-- TASK DESCRIPTION --
Your task is to copy the stretch of lines in the records below that begins with the line containing "if packet_information then" and ends with the line containing "if (length output", exactly as written, with nothing added.

-- MATERIALS PROVIDED --
(* ===== verification/Tunnel.v ===== *)
(** * The tunnel's threads ([src/src/tunnel.rs])

    Three threads share the packet engine and the transport: one reads the
    TUN device and sends, one receives and writes to the device, one runs the
    maintenance tick every second.  [Tunnel] is what they share and, per
    thread, the actions of its current iteration that are still to do; a
    [turn] lets one thread do its next step, so a list of turns is an
    interleaving.  A step is one blocking call with the engine call it leads
    to, or one action; an engine method runs in one step (what another thread
    can do between two critical sections of a method is the subject of
    [SessionInv.reachable]). *)

From S2P Require Import Prelude Net Packet Auth PeerState Noise Sessions Std Config Router Engine Scheduler Transport.

Definition MAX_PACKET_SIZE : usize := 65535.
Definition PACKET_INFO_SIZE : nat := 4.
(** [libc::AF_INET]. *)
Definition AF_INET : u32 := 2.

(** ** Packet information *)

(** [frame.get(PACKET_INFO_SIZE..)] when the device adds a header. *)
Definition strip_packet_information (frame : bytes) (packet_information : bool) : option bytes :=
  if packet_information then
    if (length frame <? PACKET_INFO_SIZE)%nat then None else Some (drop PACKET_INFO_SIZE frame)
  else Some frame.

(** [output[a..a + n].copy_from_slice(data)] with [n = data.len()]: the slice
    panics beyond the end of the buffer. *)
Definition copy_into (a : nat) (data output : bytes) : outcome Empty_set bytes :=
  if (length output <? a + length data)%nat then Panic
  else Ok (take a output ++ data ++ drop (a + length data) output).

(** The slice returned and the buffer afterwards. *)
Definition add_packet_information (frame : bytes) (packet_information : bool) (output : bytes)
    : outcome Empty_set (bytes * bytes) :=
  if negb packet_information then Ok (frame, output) else
  let header := to_be_bytes 4 AF_INET in
  output ← copy_into 0 header output;
  output ← copy_into PACKET_INFO_SIZE frame output;
  Ok (take (PACKET_INFO_SIZE + length frame) output, output).

(** [peer_stats] in the log: how long ago the peer was heard. *)
Definition last_seen_secs (wall : Instant) (stats : PeerStats) : option u64 :=
  (fun t => saturating_duration_since wall t / from_secs 1) <$> last_seen stats.

(** ** The device

    [tun_read n] is the answer of a read into a buffer of [n] bytes. *)

Class TunDevice := {
  Tun : Type;
  tun_read : usize -> M Tun io_error bytes;
  tun_write_all : bytes -> M Tun io_error unit }.

(** ** The shared state *)

Section Tunnel.
Context {IN : IpNet} {B64 : Base64} {RS : Resolver} {SN : Snow} {TD : TunDevice}.
Context {T : Type} {PT : PacketTransport T}.

(** What the threads did, oldest first; no step reads it.  [Received] holds
    the sessions at that moment. *)
Inductive event :=
| Received (sessions : SessionState) (frame : bytes) (source : SocketAddr) (now : Instant)
| Wrote (peer_name : string) (source : SocketAddr) (packet output : bytes).

Record Tunnel := {
  engine_state : EngineState;
  engine_scheduler : EngineScheduler;
  tun_transport : T;
  device : Tun;
  tun_frame : bytes;                            (* the receiver's write buffer *)
  sending : list (Packet.Ipv4Packet * EngineAction);
  receiving : list EngineAction;
  maintaining : list EngineAction;
  trace : list event }.

Definition Tunnel_new (s : EngineScheduler) (tr : T) (d : Tun) (r : Rng) : Tunnel :=
  {| engine_state := EngineState_new r; engine_scheduler := s; tun_transport := tr; device := d;
     tun_frame := replicate (Z.to_nat MAX_PACKET_SIZE + PACKET_INFO_SIZE) 0;
     sending := []; receiving := []; maintaining := []; trace := [] |}.

Definition set_engine (st : EngineState) (t : Tunnel) : Tunnel :=
  {| engine_state := st; engine_scheduler := engine_scheduler t; tun_transport := tun_transport t;
     device := device t; tun_frame := tun_frame t; sending := sending t; receiving := receiving t;
     maintaining := maintaining t; trace := trace t |}.
Definition set_transport (tr : T) (t : Tunnel) : Tunnel :=
  {| engine_state := engine_state t; engine_scheduler := engine_scheduler t; tun_transport := tr;
     device := device t; tun_frame := tun_frame t; sending := sending t; receiving := receiving t;
     maintaining := maintaining t; trace := trace t |}.
Definition set_device (d : Tun) (t : Tunnel) : Tunnel :=
  {| engine_state := engine_state t; engine_scheduler := engine_scheduler t; tun_transport := tun_transport t;
     device := d; tun_frame := tun_frame t; sending := sending t; receiving := receiving t;
     maintaining := maintaining t; trace := trace t |}.
Definition set_tun_frame (b : bytes) (t : Tunnel) : Tunnel :=
  {| engine_state := engine_state t; engine_scheduler := engine_scheduler t; tun_transport := tun_transport t;
     device := device t; tun_frame := b; sending := sending t; receiving := receiving t;
     maintaining := maintaining t; trace := trace t |}.
Definition set_sending (l : list (Packet.Ipv4Packet * EngineAction)) (t : Tunnel) : Tunnel :=
  {| engine_state := engine_state t; engine_scheduler := engine_scheduler t; tun_transport := tun_transport t;
     device := device t; tun_frame := tun_frame t; sending := l; receiving := receiving t;
     maintaining := maintaining t; trace := trace t |}.
Definition set_receiving (l : list EngineAction) (t : Tunnel) : Tunnel :=
  {| engine_state := engine_state t; engine_scheduler := engine_scheduler t; tun_transport := tun_transport t;
     device := device t; tun_frame := tun_frame t; sending := sending t; receiving := l;
     maintaining := maintaining t; trace := trace t |}.
Definition set_maintaining (s : EngineScheduler) (l : list EngineAction) (t : Tunnel) : Tunnel :=
  {| engine_state := engine_state t; engine_scheduler := s; tun_transport := tun_transport t;
     device := device t; tun_frame := tun_frame t; sending := sending t; receiving := receiving t;
     maintaining := l; trace := trace t |}.
Definition note (ev : event) (t : Tunnel) : Tunnel :=
  {| engine_state := engine_state t; engine_scheduler := engine_scheduler t; tun_transport := tun_transport t;
     device := device t; tun_frame := tun_frame t; sending := sending t; receiving := receiving t;
     maintaining := maintaining t; trace := trace t ++ [ev] |}.

(** A step of a thread: its errors are logged and end the iteration, so only
    a panic leaves it. *)
Definition step (A : Type) : Type := M Tunnel Empty_set A.

(** An error becomes [None]: the thread logs it and goes on. *)
Definition caught {E A} (r : outcome E A) : outcome Empty_set (option A) :=
  match r with Ok a => Ok (Some a) | Err _ => Ok None | Panic => Panic end.
(** [expect] on a [Result]. *)
Definition expect_ok {E A} (r : outcome E A) : outcome Empty_set A :=
  match r with Ok a => Ok a | _ => Panic end.

Definition on_engine {A} (m : M EngineState EngineError A) : step (option A) := fun t =>
  let '(st, r) := m (engine_state t) in (set_engine st t, caught r).
Definition on_transport {A} (m : M T io_error A) : step (option A) := fun t =>
  let '(tr, r) := m (tun_transport t) in (set_transport tr t, caught r).
Definition on_device {A} (m : M Tun io_error A) : step (option A) := fun t =>
  let '(d, r) := m (device t) in (set_device d t, caught r).

(** [let Some(x) = m else { continue }]. *)
Definition or_continue {A} (m : step (option A)) (k : A -> step unit) : step unit :=
  r ← m; match r with Some a => k a | None => mret tt end.

(** ** Sending *)

(** Whether the frame was sent; only then it counts as transmitted. *)
Definition send_engine_frame (peer_name : string) (endpoint : SocketAddr) (frame : bytes) : step bool :=
  r ← on_transport (send_to frame endpoint);
  match r with
  | Some _ =>
      t ← mget;
      _ ← mput (set_engine (record_transport_sent peer_name (len frame) (engine_state t)) t);
      mret true
  | None => mret false
  end.

(** One action of [send_engine_transport_output]. *)
Definition send_engine_transport_output (a : EngineAction) : step unit :=
  match a with
  | SendTransport peer_name endpoint frame => _ ← send_engine_frame peer_name endpoint frame; mret tt
  | WriteIpPacket _ _ _ => mret tt
  end.

(** The addresses and the protocol in a debug message. *)
Definition log_ipv4 (ipv4 : Packet.Ipv4Packet) : step unit :=
  _ ← mlift (caught (Packet.source ipv4));
  _ ← mlift (caught (Packet.destination ipv4));
  _ ← mlift (caught (Packet.protocol ipv4));
  mret tt.

(** ** The thread from the TUN device to the transport *)

Section Threads.
Context (e : Engine) (packet_information : bool).

(** [&packet[..size]]: the bytes read into the buffer. *)
Definition buffer_slice (data : bytes) (size : usize) : outcome Empty_set bytes :=
  if size >? MAX_PACKET_SIZE then Panic else Ok (take (Z.to_nat size) data).

Definition read_tun (now : Instant) : step unit :=
  or_continue (on_device (tun_read MAX_PACKET_SIZE)) (fun data =>
  packet ← mlift (buffer_slice data (len data));
  or_continue (mret (strip_packet_information packet packet_information)) (fun frame =>
  or_continue (mlift (caught (Packet.parse frame))) (fun ipv4 =>
  or_continue (on_engine (process_outbound_ip e frame now)) (fun output =>
  mmodify (set_sending (pair ipv4 <$> actions output)))))).

Definition forward (ipv4 : Packet.Ipv4Packet) (a : EngineAction) : step unit :=
  match a with
  | SendTransport peer_name endpoint encoded =>
      sent ← send_engine_frame peer_name endpoint encoded;
      if sent : bool then log_ipv4 ipv4 else mret tt
  | WriteIpPacket _ _ _ => mret tt
  end.

(** ** The thread from the transport to the TUN device *)

(** [fuel] bounds the rounds in which [recv_from] waits: with no packet so
    far the thread is still in the call. *)
Definition receive (fuel : nat) (now : Instant) (clock : nat -> Instant) : step unit :=
  or_continue (on_transport (recv_from fuel MAX_PACKET_SIZE)) (fun received =>
  match received with
  | None => mret tt
  | Some (p, data) =>
      let source := rp_source p in
      frame ← mlift (buffer_slice data (rp_bytes p));
      or_continue (mret (decode_packet frame)) (fun _ =>
      t ← mget;
      _ ← mmodify (note (Received (manager (engine_state t)) frame source now));
      or_continue (on_engine (process_inbound_transport e frame source now clock)) (fun output =>
      mmodify (set_receiving (actions output))))
  end).

Definition deliver (a : EngineAction) : step unit :=
  match a with
  | SendTransport peer_name endpoint frame => _ ← send_engine_frame peer_name endpoint frame; mret tt
  | WriteIpPacket peer_name source packet =>
      ipv4 ← mlift (expect_ok (Packet.parse packet));
      _ ← log_ipv4 ipv4;
      t ← mget;
      '(output, buffer) ← mlift (add_packet_information packet packet_information (tun_frame t));
      _ ← mmodify (set_tun_frame buffer);
      _ ← mmodify (note (Wrote peer_name source packet output));
      _ ← on_device (tun_write_all output);
      mret tt
  end.

(** ** The maintenance thread *)

Definition rebound_udp (ev : SchedulerEvent) : bool :=
  match ev with Recovery _ _ rebind_udp _ _ => rebind_udp end.

(** The closure given to [tick] calls [rebind_to_ephemeral], at most once and
    exactly when the tick reports a recovery by rebinding: its answer is
    computed up front and its effect applied if it was called. *)
Definition maintain (now : Instant) (clock2 clock3 : nat -> Instant) : step unit := fun t =>
  let '(tr, r) := rebind_to_ephemeral (tun_transport t) in
  let rebind := fun _ _ => match r with Ok (Some _) => true | _ => false end in
  (tick ← mlift (Ok (tick e now rebind clock2 clock3 (engine_scheduler t)));
   let '(st, res) := tick (engine_state t) in
   _ ← mmodify (set_engine st);
   '(s, tk) ← mlift (expect_ok res);
   _ ← (if existsb rebound_udp (t_events tk)
        then _ ← mlift (caught r); mmodify (set_transport tr) else mret tt);
   mmodify (set_maintaining s (concat ((fun o => actions (so_output o)) <$> t_outputs tk)))) t.

(** ** Interleaving *)

(** Whose turn it is, with what the thread finds when it starts an iteration:
    the clock, how long a receive waits.  [Background] is what the
    transport's own threads do (the accept loop of the TCP transport). *)
Inductive turn :=
| Sender (now : Instant)
| Receiver (fuel : nat) (now : Instant) (clock : nat -> Instant)
| Keeper (now : Instant) (clock2 clock3 : nat -> Instant)
| Background (g : T -> T).

Definition take_turn (x : turn) : step unit :=
  t ← mget;
  match x with
  | Sender now =>
      match sending t with
      | [] => read_tun now
      | (ipv4, a) :: rest => _ ← mmodify (set_sending rest); forward ipv4 a
      end
  | Receiver fuel now clock =>
      match receiving t with
      | [] => receive fuel now clock
      | a :: rest => _ ← mmodify (set_receiving rest); deliver a
      end
  | Keeper now clock2 clock3 =>
      match maintaining t with
      | [] => maintain now clock2 clock3
      | a :: rest => _ ← mmodify (set_maintaining (engine_scheduler t) rest); send_engine_transport_output a
      end
  | Background g => mput (set_transport (g (tun_transport t)) t)
  end.

Fixpoint run_turns (turns : list turn) : step unit :=
  match turns with
  | [] => mret tt
  | x :: turns => _ ← take_turn x; run_turns turns
  end.
End Threads.
End Tunnel.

-- ANSWER TO THE EXERCISE --
  if packet_information then
    if (length frame <? PACKET_INFO_SIZE)%nat then None else Some (drop PACKET_INFO_SIZE frame)
  else Some frame.

(** [output[a..a + n].copy_from_slice(data)] with [n = data.len()]: the slice
    panics beyond the end of the buffer. *)
Definition copy_into (a : nat) (data output : bytes) : outcome Empty_set bytes :=
  if (length output <? a + length data)%nat then Panic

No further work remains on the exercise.